I missed friends’ birthdays and I overlooked important signs that they needed me to be a better friend. I argued with my husband about who needed to stay home when the kids were sick when I should have been more concerned about caring for them when they weren’t feeling well. I spent my family vacations checking emails to make sure nothing was blowing up. I justified every bad decision by pointing to the demands of my job. But it wasn’t the job. It was me.

I had failed to take the time to define the boundaries that keep my life prioritized in a way that makes me feel happy and balanced. I can’t blame anyone but myself that those boundaries were breached; it was my responsibility to know them and guard them. And since I hadn’t shared my boundaries with others around me (my boss, colleagues, partner, friends, etc), how could they have understood them?

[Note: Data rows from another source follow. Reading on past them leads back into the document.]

Lemma release_bound_calm ls : forall L w, calm w -> on_server L w -> (forall p, p ∈ ls -> p.1 ∈ keys) ->
  exists w', release_bound mgr ls w = (Done (Z.of_nat (length ls)), w') /\ calm w' /\ on_server (unlocked ls L) w'.
Proof.
  induction ls as [|[key tok] ls IH]; intros L w C V Hk.
  { exists w. split; [done|]. split; [done|]. eapply views_ext; [|exact V]. intros k. by rewrite unlocked_nil. }
  destruct (unlock_calm L w key tok C V) as (w1 & E1 & C1 & V1 & _); [apply (Hk (key, tok)); set_solver|].
  destruct (IH _ w1 C1 V1) as (w2 & E2 & C2 & V2); [set_solver|].
  exists w2. cbn [release_bound]. rewrite (bind_done _ _ _ _ _ E1), (bind_done _ _ _ _ _ E2).
  split; [unfold ret; cbn [is_ok length]; do 2 f_equal; lia|]. split; [done|].
  eapply views_ext; [|exact V2]. intros k. apply unlocked_cons.
Qed.

(** What the tokens of a sweep have bound. *)
Definition bound_by (book : SessionBook) (tokens : list string) : list (string * string) :=
  tokens ≫= (fun t => match book !! t with Some e => locks e | None => [] end).

Definition without (tokens : list string) (book : SessionBook) : SessionBook := foldr delete book tokens.

Lemma without_lookup tokens book t : without tokens book !! t = if decide (t ∈ tokens) then None else book !! t.
Proof.
  unfold without. case_decide as Ht.
  - by apply lookup_foldr_delete.
  - by apply lookup_foldr_delete_not_elem_of.
Qed.
(** A closed session keeps its slots: on a quiet store [close_session]
    frees every lock the session still holds but tells the registry nothing,
    so the principal stays charged for the key; one that is at its ceiling is
    then refused every other key although it holds nothing. *)
Theorem close_leaks_slot ps keys v (w : world R) session e key tok dl L name max :
  calm w -> separate keys -> views (ps_manager ps) keys L w ->
  sv_sessions v !! session = Some e -> (key, tok) ∈ locks e -> (forall p, p ∈ locks e -> p.1 ∈ keys) ->
  l_holder (L key) = Some (tok, dl) -> holders (sv_registry v) !! key = Some name ->
  (0 < max <= count_for (sv_registry v) name)%nat ->
  exists n v' w', service_close_session ps session (alone v) w = (Done (Ok n, alone v'), w') /\
    view key (r_db (w_server w' (mgr_conn (ps_manager ps)))) (lease_free (L key)) /\
    sv_sessions v' !! session = None /\ holders (sv_registry v') !! key = Some name /\
    forall k, holders (sv_registry v) !! k = None -> (Registry.try_acquire k name max (sv_registry v')).1 = false.
Proof.
  intros C Hs V Eb Hl Hk Eh Er Hm.
  destruct (release_bound_calm (ps_manager ps) keys Hs (locks e) L w C V Hk) as (w1 & E1 & _ & V1).
  exists (Z.of_nat (length (locks e)) mod 2 ^ 32), (set_sessions (delete session (sv_sessions v)) v), w1. split_and!.
  - unfold service_close_session.
    rewrite (hbind_done _ _ (alone v) w (locks e) (alone (set_sessions (delete session (sv_sessions v)) v)) w);
      [|unfold on_sessions, haccess, bind, ret, remove; cbn; by rewrite Eb].
    by rewrite (hbind_done _ _ _ _ _ _ _ (hrun_done _ _ _ _ _ E1)).
  - specialize (V1 key (Hk _ Hl)). unfold unlocked in V1. rewrite Eh in V1. by rewrite bool_decide_eq_true_2 in V1.
  - cbn. by rewrite lookup_delete_eq.
  - done.
  - intros k Hnone. change (sv_registry (set_sessions _ v)) with (sv_registry v).
    unfold Registry.try_acquire. rewrite Hnone.
    by rewrite (proj2 (Nat.ltb_lt 0 max)), (proj2 (Nat.leb_le max _)) by lia.
Qed.

(** Watcher slots come back.  With a slot free, [watch] takes one and its
    stream gives it back, with its hub subscription, as soon as the client
    disconnects; without one it is refused and the count restored.  The same
    slot is needed for an instant by [describe_key], which a principal at its
    watcher limit is therefore refused. *)
Theorem watch_slots values ps v (w : world R) bearer key p n :
  resolve values (ps_acl ps) bearer (sv_counters v) = (Ok p, sv_counters v) ->
  may p key (can_watch (p_cfg p)) = Ok tt ->
  sv_counters v !! watchers p = Some n -> 0 <= n -> n + 1 < u64_mod ->
  let slots v := load (watchers p) (sv_counters v) in
  (over (max_watchers (p_cfg p)) n = false -> exists i v',
     service_watch values ps bearer key (alone v) w = (Done (Ok i, alone v'), w) /\
     slots v' = n + 1 /\ slots (disconnect i v') = n /\
     exists sub hs, hub_subs (sv_hub (disconnect i v')) !! sub = Some hs /\ su_open hs = false) /\
  (over (max_watchers (p_cfg p)) n = true -> exists v',
     service_watch values ps bearer key (alone v) w = (Done (Err ResourceExhausted, alone v'), w) /\
     service_describe_key values ps bearer key (alone v) w = (Done (Err ResourceExhausted, alone v'), w) /\
     slots v' = n).
Proof.
  intros Er Hm Hn H0 Hu slots.
  set (v1 := set_counters (alter (fun n => u64_add n 1) (watchers p) (sv_counters v)) v).
  assert (forall (A : Type) (k : Principal -> HM R (res Status A)), htry (principal values ps bearer) k (alone v) w = k p (alone v) w) as Hp.
  { intros A k. apply htry_ok. unfold principal, on_counters. apply (hstate_same _ (alone v)). cbn. rewrite Er. by destruct v. }
  assert (load (watchers p) (sv_counters v) = n) as Ld by by unfold load; rewrite Hn.
  split; intros Ho.
  - assert (forall (A : Type) (k : WatcherGuard -> HM R (res Status A)),
      htry (watch_slot p key) k (alone v) w = k (mk_guard (watchers p)) (alone v1) w) as Hslot.
    { intros A k. apply htry_ok. unfold watch_slot. rewrite (htry_ok _ _ (alone v) w tt (alone v) w) by by rewrite Hm.
      rewrite (hbind_done _ _ (alone v) w n (alone v1) w);
        [|unfold on_counters; apply (hstate_done _ (alone v)); cbn; by rewrite Ld]. by rewrite Ho. }
    set (fw := mk_forwarder (mk_guard (watchers p)) (length (hub_subs (sv_hub v))) [] true).
    set (v3 := set_streams (sv_streams v ++ [fw]) (set_hub (subscribe key (sv_hub v)) v1)).
    exists (length (sv_streams v)), v3. unfold service_watch. rewrite Hp, Hslot. split; [reflexivity|].
    unfold slots. change (sv_counters v3) with (sv_counters v1). split.
    { unfold load. cbn. rewrite list_lookup_alter_eq, Hn. cbn. by rewrite u64_add_small. }
    assert (sv_streams v3 !! length (sv_streams v) = Some fw) as Efw.
    { unfold v3. cbn [sv_streams set_streams]. by rewrite lookup_app_r, Nat.sub_diag by lia. }
    unfold disconnect. rewrite Efw. unfold fw. cbv zeta.
    assert (exists hs, hub_subs (subscribe key (sv_hub v)) !! length (hub_subs (sv_hub v)) = Some hs) as [hs Ehs].
    { unfold subscribe. destruct (hub_keys (sv_hub v) !! key); cbn; rewrite lookup_app_r, Nat.sub_diag by lia; by eexists. }
    cbn [sv_hub set_stream set_streams set_counters set_hub v3 v1]. rewrite Ehs. split.
    + unfold load, drop_guard, fetch_sub. cbn. rewrite !list_lookup_alter_eq, Hn. cbn.
      rewrite u64_add_small by lia. rewrite wrap64_small; [lia|]. unfold in_u64. lia.
    + exists (length (hub_subs (sv_hub v))), (leave hs). split; [|done]. cbn. apply list_lookup_insert_eq.
      by eapply lookup_lt_Some.
  - set (v2 := set_counters (alter (fun n => wrap64 (n - 1)) (watchers p) (sv_counters v1)) v1).
    assert (forall (A : Type) (k : WatcherGuard -> HM R (res Status A)),
      htry (watch_slot p key) k (alone v) w = (Done (Err ResourceExhausted, alone v2), w)) as Hslot.
    { intros A k. apply htry_err. unfold watch_slot. rewrite (htry_ok _ _ (alone v) w tt (alone v) w) by by rewrite Hm.
      rewrite (hbind_done _ _ (alone v) w n (alone v1) w);
        [|unfold on_counters; apply (hstate_done _ (alone v)); cbn; by rewrite Ld]. by rewrite Ho. }
    exists v2. unfold service_watch, service_describe_key. rewrite !Hp, !Hslot. split_and!; [done..|].
    unfold slots, load. cbn. rewrite !list_lookup_alter_eq, Hn. cbn.
    rewrite u64_add_small by lia. rewrite wrap64_small; [lia|]. unfold in_u64. lia.
Qed.
End properties.

(** ** Witnesses *)

Definition demo_values (m : gmap string Principal) : list Principal := map snd (map_to_list m).
Definition demo_ci : PrincipalConfig :=
  mk_principal_config "ci" "s3cret" ["job"%string] true true true true false 1 1.
Definition demo_acl : Acl := mk_acl false {["s3cret"%string := mk_principal demo_ci 0 1]} File.
Definition demo_service : PalisadeService := mk_service demo_mgr default_service_config demo_acl.
Definition demo_svc : svc := mk_svc true ∅ registry_new [0; 0] hub_new [].
Definition demo_bearer : option string := Some "Bearer s3cret"%string.

Lemma denied_no_effect_witness : exists e s',
  serve demo_values demo_service 1 demo_bearer (UnlockForce "job") (alone demo_svc) (demo_world demo_granted []) =
    (Done (Err e, s'), demo_world demo_granted []).
Proof.
  destruct (denied_no_effect demo_values demo_service 1 demo_bearer (UnlockForce "job") (alone demo_svc)
    (demo_world demo_granted []) PermissionDenied) as (e & s' & E & _); [vm_compute; reflexivity|].
  exists e, s'. exact E.
Defined.

Lemma grant_outcome_witness : exists r v' w',
  service_try_lock demo_values demo_service demo_bearer "job" None "" (alone demo_svc) (demo_world demo_db []) =
    (Done (r, alone v'), w').
Proof.
  destruct (grant_outcome demo_values demo_service ["job"%string] demo_separate_job demo_svc (demo_world demo_db [])
    demo_bearer "job" None "" demo_ci (with_ttl (from_secs 30) default_options) (fun _ => demo_lease))
    as (r & v' & w' & l' & E & _).
  - by split.
  - intros k ->%list_elem_of_singleton. apply view_free. done.
  - by apply list_elem_of_singleton.
  - reflexivity.
  - vm_compute. reflexivity.
  - reflexivity.
  - intros p st E. vm_compute in E. injection E as <- <-. reflexivity.
  - reflexivity.
  - reflexivity.
  - vm_compute. discriminate.
  - vm_compute. reflexivity.
  - discriminate.
  - exists r, v', w'. exact E.
Defined.


Definition demo_charged : svc :=
  mk_svc true {["t"%string := demo_session]} (Registry.try_acquire "job" "ci" 1 registry_new).2 [0; 0] hub_new [].

Lemma close_leaks_slot_witness : exists n v' w',
  service_close_session demo_service "t" (alone demo_charged) demo_later = (Done (Ok n, alone v'), w') /\
  (Registry.try_acquire "other" "ci" 1 (sv_registry v')).1 = false.
Proof.
  destruct (close_leaks_slot demo_service ["job"%string] demo_charged demo_later "t" demo_session "job" "A" 100
    (fun _ => demo_held) "ci" 1) as (n & v' & w' & E & _ & _ & _ & Hr).
  - by split.
  - exact demo_separate_job.
  - exact demo_views.
  - reflexivity.
  - by apply list_elem_of_here.
  - exact demo_bound.
  - reflexivity.
  - reflexivity.
  - vm_compute. split; constructor.
  - exists n, v', w'. split; [exact E|]. apply Hr. reflexivity.
Defined.

Lemma watch_slots_witness : exists i v',
  service_watch demo_values demo_service demo_bearer "job" (alone demo_svc) (demo_world demo_granted []) =
    (Done (Ok i, alone v'), demo_world demo_granted []).
Proof.
  destruct (watch_slots demo_values demo_service demo_svc (demo_world demo_granted []) demo_bearer "job"
    (mk_principal demo_ci 0 1) 0) as [H _]; [reflexivity|reflexivity|reflexivity|concrete|concrete|].
  destruct (H eq_refl) as (i & v' & E & _). exists i, v'. exact E.
Defined.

A lack of boundaries left me feeling stretched way too thin. I didn’t truly feel successful in any area of my life and something had to give. So I cut ties completely with my work in order to focus on the things that had taken the back seat for so long – mainly my family. It was, in a way, a grand love gesture to show them that they are my number one priority.

Now I’m taking the time to get really clear on what boundaries I need so that I can live a dynamic and full life with all aspects of it (including work, family, friends, and more) humming along in harmony. As I think about what the next chapter of my life looks like, you better believe I’m putting a wrought iron fence around those things and those boundaries that matter the most.